Updated results for the new patch for configuration from comments #57: Before the patch: test 1: 795 ms test 2: 731 ms test 3: 827 ms size of js executable: 374660 After the patch: test 1: 599 ms test 2: 567 ms test 3: 726 ms size of js executable: 373700
Attached patch cleaned up version (deleted) — Splinter Review
Main substantive change is to use js_NewNumberValue instead of its inline expansion in JSOP_POS. That should save even more code size. Neither unary + nor - is all that common in real world scripts, so I'm not concerned about the extra call overhead in the JSVAL_IS_INT case. I don't want to tune for this bug's benchmark only. Although it may hurt with some compilers, most interpreter switch cases use the common operand temporaries, rval, etc., so I made JSOP_NEG and JSOP_POS use rval too, instead of a new block-local v. Also compressed DEBUG ifdef into JS_ASSERT and used interpreter temporary i. Thanks again, Igor. /be
Attachment #145738 - Attachment is obsolete: true
Re: comment 60, second paragraph: The idea with partial evaluation is not simply to deduce numerical type when compiling (really, when specializing compiled code based on constant arguments and other invariants). It's to deduce integer type, loop upper bounds, degenerate tests, etc. It's true that using the ALU instead of the FPU will get you something like a 3X speedup on most architectures. Even better would be to get rid of the runtime tests that have to check whether JSDOUBLE_IS_INT && INT_FITS_IN_JSVAL. Thanks to Igor's work here, I think I will just keep this bug open. Encore! /be
This version extends the previous patch with the explicit optimization of addition of 2 tagged ints: case JSOP_ADD: ... + /* Optimize for two int-tagged operands as sum fits int32. */ + if ((lval & rval) & JSVAL_INT) { + if (lval != JSVAL_VOID && rval != JSVAL_VOID) { + i = JSVAL_TO_INT(lval) + JSVAL_TO_INT(rval); + JS_ASSERT((jsdouble)i == (jsdouble)JSVAL_TO_INT(lval) + + (jsdouble)JSVAL_TO_INT(rval)); + if (INT_FITS_IN_JSVAL(i)) { + rval = INT_TO_JSVAL(i); + sp--; + STORE_OPND(-1, rval); + break; + } + } + } and similar code for the subtraction: case JSOP_SUB: ... + /* Optimize for two int-tagged operands as differece fits int32. */ + if ((lval & rval) & JSVAL_INT) { + if (lval != JSVAL_VOID && rval != JSVAL_VOID) { + i = JSVAL_TO_INT(lval) - JSVAL_TO_INT(rval); + JS_ASSERT((jsdouble)i == (jsdouble)JSVAL_TO_INT(lval) + - (jsdouble)JSVAL_TO_INT(rval)); + if (INT_FITS_IN_JSVAL(i)) { + rval = INT_TO_JSVAL(i); + sp--; + STORE_OPND(-1, rval); + break; + } + } + } Compared with previous cases the new optimizations adds more code and small overhead of doing "if ((lval & rval) & JSVAL_INT)" when operands of binary +/- are not tagged ints but they help to reduce by 15% running time of code like: function NestedForLoopBenchmark_run() { var sum, i, j; sum = 0; for (i = 1000; i > 0; i--) { for (j = 100; j > 0; j--) { sum = sum + 1; } } if (sum != 100000) { this.error("NestedForLoopBenchmark"); } } which is used in benchmarks/BenchPress.js. The total time of benchmarks/BenchPress.js is reduced by 4%.

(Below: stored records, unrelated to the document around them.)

(* ===== verification/InspectState.v ===== *)
(** The low-level Inspect API on top of the heap:
    [src/public/rust/fuchsia-inspect/src/state.rs]. *)

From S2P Require Import Prelude SharedBuffer Float64 InspectFormat InspectBlock InspectHeap.

(** [header] is the index of the header block. *)
Record State := { heap : Heap; header : Z }.

Definition on_heap {A : Type} (f : M Error Heap A) : M Error State A := λ s,
  let '(r, h) := f (heap s) in (r, {| heap := h; header := header s |}).

(** Operations on the blocks of the state's heap. *)
Definition on_block {A : Type} (f : M Error Mapping A) : M Error State A :=
  on_heap (on_mapping f).

(** [self.heap.get_block(index)] *)
Definition heap_block {B : Bitfield} (index : Z) : M Error State Z :=
  on_heap (reading (λ h, get_block h index)).

(** [State::create]: [become_header] moves the block to index 0. *)
Definition create {B : Bitfield} (h : Heap) : result Error State * Heap :=
  match (block <- allocate_block 16 ;; on_mapping (become_header block)) h with
  | (Ok block, h') => (Ok {| heap := h'; header := block |}, h')
  | (Err e, h') => (Err e, h')
  | (Panic, h') => (Panic, h')
  | (OutOfFuel, h') => (OutOfFuel, h')
  end.

Section state.
Context {B : Bitfield}.

(** The macro [with_header_lock!]: the closure's outcome is returned after the
    header is unlocked. *)
Definition with_header_lock {A : Type} (code : M Error State A) : M Error State A :=
  (λ s, on_block (lock_header (header s)) s) ;;;
  result <- try code ;;
  (λ s, on_block (unlock_header (header s)) s) ;;;
  match result with
  | inl a => ret a
  | inr e => fail e
  end.

(** The closure given to [and_then] in [allocate_reserved_value]. *)
Definition count_child (parent : Z) : M Error State unit :=
  parent_block <- heap_block parent ;;
  t <- on_block (rd block_type parent_block) ;;
  match t with
  | NodeValue | Tombstone =>
      count <- on_block (unwrap (rd child_count parent_block)) ;;
      count' <- lift (uadd 64 count 1) ;;
      on_block (set_child_count parent_block count')
  | Header => ret tt
  | _ => fail (InvalidBlockType t)
  end.

Definition allocate_reserved_value (name : list Z) (parent block_size : Z)
    : M Error State (Z * Z) :=
  block <- on_heap (allocate_block block_size) ;;
  let max_bytes := MAX_ORDER_SIZE - HEADER_SIZE_BYTES in
  let bytes := if max_bytes <? zlen name then take (Z.to_nat max_bytes) name else name in
  r <- try (on_heap (allocate_block (block_size_for_payload (zlen bytes)))) ;;
  match r with
  | inr err => on_heap (free_block block) ;;; fail err
  | inl name_block =>
      on_block (unwrap (become_name name_block name)) ;;;
      result <- try (count_child parent) ;;
      match result with
      | inl _ => ret (block, name_block)
      | inr e =>
          on_heap (unwrap (free_block name_block)) ;;;
          on_heap (unwrap (free_block block)) ;;;
          fail (InvalidParentIndex parent e)
      end
  end.

(** The first half of [delete_value]: decrement the parent's child count. *)
Definition uncount_child (parent_idx : Z) : M Error State unit :=
  if negb (parent_idx =? HEADER_INDEX) then
    parent <- unwrap (heap_block parent_idx) ;;
    count <- on_block (unwrap (rd child_count parent)) ;;
    count' <- lift (usub count 1) ;;
    t <- on_block (rd block_type parent) ;;
    if bool_decide (t = Tombstone) && (count' =? 0)
    then on_heap (unwrap (free_block parent))
    else on_block (unwrap (set_child_count parent count'))
  else ret tt.

Definition delete_value (block : Z) : M Error State unit :=
  parent_idx <- on_block (rd parent_index block) ;;
  uncount_child parent_idx ;;;
  name_idx <- on_block (rd name_index block) ;;
  name <- unwrap (heap_block name_idx) ;;
  on_heap (unwrap (free_block name)) ;;;
  t <- on_block (rd block_type block) ;;
  has_children <- (if decide (t = NodeValue)
                   then c <- on_block (rd child_count block) ;; ret (negb (c =? 0))
                   else ret false) ;;
  if has_children : bool then on_block (become_tombstone block)
  else on_heap (free_block block).

(** [while index != HEADER_INDEX] of [free_extents].  Each turn frees a block,
    so the slots of the heap bound their number. *)
Fixpoint free_extents_loop (fuel : nat) (index : Z) : M Error State unit :=
  match fuel with
  | O => λ s, (OutOfFuel, s)
  | S fuel =>
      if index =? HEADER_INDEX then ret tt
      else block <- unwrap (heap_block index) ;;
           index <- on_block (rd next_extent block) ;;
           on_heap (free_block block) ;;;
           free_extents_loop fuel index
  end.

Definition free_extents (head_extent_index : Z) : M Error State unit := λ s,
  free_extents_loop (S (Z.to_nat (current_size_bytes (heap s) / MIN_ORDER_SIZE)))
    head_extent_index s.

(** [while offset < total_size] of [write_extents]: each turn writes at least
    one byte, so the length of the value bounds their number. *)
Fixpoint write_extents_loop (fuel : nat) (value : list Z) (extent_block offset : Z)
    : M Error State unit :=
  match fuel with
  | O => λ s, (OutOfFuel, s)
  | S fuel =>
      let total_size := zlen value in
      if offset <? total_size then
        on_block (become_extent extent_block 0) ;;;
        bytes_written <- on_block (extent_set_contents extent_block
                                     (drop (Z.to_nat offset) value)) ;;
        let offset := offset + bytes_written in
        if offset <? total_size then
          block <- on_heap (allocate_block (block_size_for_payload (total_size - offset))) ;;
          on_block (set_extent_next_index extent_block block) ;;;
          write_extents_loop fuel value block offset
        else write_extents_loop fuel value extent_block offset
      else ret tt
  end.

Definition write_extents (value : list Z) : M Error State Z :=
  if zlen value =? 0 then ret HEADER_INDEX
  else extent_block <- on_heap (allocate_block (block_size_for_payload (zlen value))) ;;
       write_extents_loop (S (length value)) value extent_block 0 ;;;
       ret extent_block.

Definition inner_set_property_value (block : Z) (value : list Z) : M Error State unit :=
  head <- on_block (rd property_extent_index block) ;;
  free_extents head ;;;
  extent_index <- write_extents value ;;
  length <- lift (if zlen value <? 2 ^ 32 then Ok (zlen value) else Panic) ;;
  on_block (set_property_total_length block length) ;;;
  on_block (set_property_extent_index block extent_index).

Definition create_node (name : list Z) (parent : Z) : M Error State Z :=
  with_header_lock (
    bn <- allocate_reserved_value name parent MIN_ORDER_SIZE ;;
    on_block (become_node (fst bn) (snd bn) parent) ;;;
    ret (fst bn)).

Definition free_value (index : Z) : M Error State unit :=
  with_header_lock (block <- heap_block index ;; unwrap (delete_value block)).

Definition create_property (name value : list Z) (format : PropertyFormat) (parent : Z)
    : M Error State Z :=
  with_header_lock (
    bn <- allocate_reserved_value name parent MIN_ORDER_SIZE ;;
    on_block (become_property (fst bn) (snd bn) parent format) ;;;
    r <- try (inner_set_property_value (fst bn) value) ;;
    match r with
    | inl _ => ret (fst bn)
    | inr err =>
        on_heap (unwrap (free_block (fst bn))) ;;;
        on_heap (unwrap (free_block (snd bn))) ;;;
        fail err
    end).

Definition free_property (index : Z) : M Error State unit :=
  with_header_lock (
    block <- heap_block index ;;
    head <- on_block (rd property_extent_index block) ;;
    free_extents head ;;;
    delete_value block).

Definition set_property (block_index : Z) (value : list Z) : M Error State unit :=
  with_header_lock (
    block <- heap_block block_index ;; inner_set_property_value block value).
End state.

(** What the macros [metric_fns!] and [array_fns!] paste the name and the type
    of a metric into; values are the numbers of an [i64] or [u64] and the bits
    of an [f64]. *)
Class Metric {B : Bitfield} := {
  become_value : Z → Z → Z → Z → M Error Mapping unit;
  set_value : Z → Z → M Error Mapping unit;
  value_of : Mapping → Z → result Error Z;
  value_add : Z → Z → result Error Z;
  value_sub : Z → Z → result Error Z;
  entry_type : BlockType;
  set_slot : Z → Z → Z → M Error Mapping unit;
  get_slot : Mapping → Z → Z → result Error Z
}.

Section macros.
Context {B : Bitfield} {T : Metric}.

Definition create_metric (name : list Z) (value parent : Z) : M Error State Z :=
  with_header_lock (
    bn <- allocate_reserved_value name parent MIN_ORDER_SIZE ;;
    on_block (become_value (fst bn) value (snd bn) parent) ;;;
    ret (fst bn)).

Definition set_metric (block_index value : Z) : M Error State unit :=
  with_header_lock (block <- heap_block block_index ;; on_block (set_value block value)).

Definition add_metric (block_index value : Z) : M Error State unit :=
  with_header_lock (
    block <- heap_block block_index ;;
    current_value <- on_block (rd value_of block) ;;
    v <- lift (value_add current_value value) ;;
    on_block (set_value block v)).

Definition subtract_metric (block_index value : Z) : M Error State unit :=
  with_header_lock (
    block <- heap_block block_index ;;
    current_value <- on_block (rd value_of block) ;;
    v <- lift (value_sub current_value value) ;;
    on_block (set_value block v)).

Definition get_metric (block_index : Z) : M Error State Z :=
  with_header_lock (block <- heap_block block_index ;; on_block (rd value_of block)).

(** [slots as usize * size_of::<$type>() + MIN_ORDER_SIZE] of a [u8]. *)
Definition create_array (name : list Z) (slots : Z) (format : ArrayFormat) (parent : Z)
    : M Error State Z :=
  let block_size := slots * 8 + MIN_ORDER_SIZE in
  if MAX_ORDER_SIZE <? block_size then fail (CannotAllocate block_size)
  else with_header_lock (
    bn <- allocate_reserved_value name parent block_size ;;
    on_block (become_array_value (fst bn) slots format entry_type (snd bn) parent) ;;;
    ret (fst bn)).

Definition set_array_slot (block_index slot_index value : Z) : M Error State unit :=
  with_header_lock (
    block <- heap_block block_index ;; on_block (set_slot block slot_index value)).

Definition add_array_slot (block_index slot_index value : Z) : M Error State unit :=
  with_header_lock (
    block <- heap_block block_index ;;
    previous_value <- on_block (rd (λ c i, get_slot c i slot_index) block) ;;
    v <- lift (value_add previous_value value) ;;
    on_block (set_slot block slot_index v)).

Definition subtract_array_slot (block_index slot_index value : Z) : M Error State unit :=
  with_header_lock (
    block <- heap_block block_index ;;
    previous_value <- on_block (rd (λ c i, get_slot c i slot_index) block) ;;
    v <- lift (value_sub previous_value value) ;;
    on_block (set_slot block slot_index v)).
End macros.

(** The three expansions of the macros. *)
Section expansions.
Context {B : Bitfield}.

Definition int_metric : Metric := {|
  become_value := become_int_value; set_value := set_int_value; value_of := int_value;
  value_add := iadd 64; value_sub := isub 64; entry_type := IntValue;
  set_slot := array_set_int_slot; get_slot := array_get_int_slot
|}.
Definition uint_metric : Metric := {|
  become_value := become_uint_value; set_value := set_uint_value; value_of := uint_value;
  value_add := uadd 64; value_sub := usub; entry_type := UintValue;
  set_slot := array_set_uint_slot; get_slot := array_get_uint_slot
|}.
Definition double_metric : Metric := {|
  become_value := become_double_value; set_value := set_double_value; value_of := double_value;
  value_add := λ a b, Ok (f64_add a b); value_sub := λ a b, Ok (f64_sub a b);
  entry_type := DoubleValue;
  set_slot := array_set_double_slot; get_slot := array_get_double_slot
|}.
End expansions.

(** The node test of the source: indices and child counts on a one-page VMO. *)
Definition page_state : option State :=
  match new_heap page with
  | (Ok _, h) => match create h with (Ok s, _) => Some s | _ => None end
  | _ => None
  end.
Definition run_state {A : Type} (f : M Error State A) : option (result Error A) :=
  match page_state with Some s => Some (fst (f s)) | None => None end.

Example node_run :
  run_state (a <- create_node [116; 101; 115; 116; 45; 110; 111; 100; 101] 0 ;;
             b <- create_node [99] a ;;
             c <- create_metric (T := int_metric) [109] (-3) a ;;
             add_metric (T := int_metric) c 10 ;;;
             v <- get_metric (T := int_metric) c ;;
             n <- on_block (rd child_count a) ;;
             free_value b ;;;
             n' <- on_block (rd child_count a) ;;
             free_value a ;;;
             t <- on_block (rd block_type a) ;;
             free_value c ;;;
             t' <- on_block (rd block_type a) ;;
             ret (a, b, c, v, n, n', t, t'))
  = Some (Ok (1, 4, 6, 7, 2, 1, Tombstone, Free)).
Proof. vm_compute. reflexivity. Qed.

Bogus benchmark alarms go off about now: sum = sum + 1; is not something to optimize. ++sum or sum++ is already optimized for the int case. But ok, it could have been sum += 42 or sum += SOME_INT_CONST. Still, I'd rather see the compiler notice, without having to build an SSA graph, that variables initialized to 0 or other consts are subject only to certain operations, and constrained by loop control, so that they can be optimized to use int-only JSOPs. I'll patch that way soon. /be
(In reply to comment #66) > Still, I'd rather see the compiler notice, without having to build an SSA graph, > that variables initialized to 0 or other consts are subject only to certain > operations, and constrained by loop control, so that they can be optimized to > use int-only JSOPs. But this can only be applicable to numerical loops without any function calls in between, right? Since SM supports indirect eval any function can potentially change local variable value since any function can be an alias to eval. BTW, is eval a reserved keyword in JS2?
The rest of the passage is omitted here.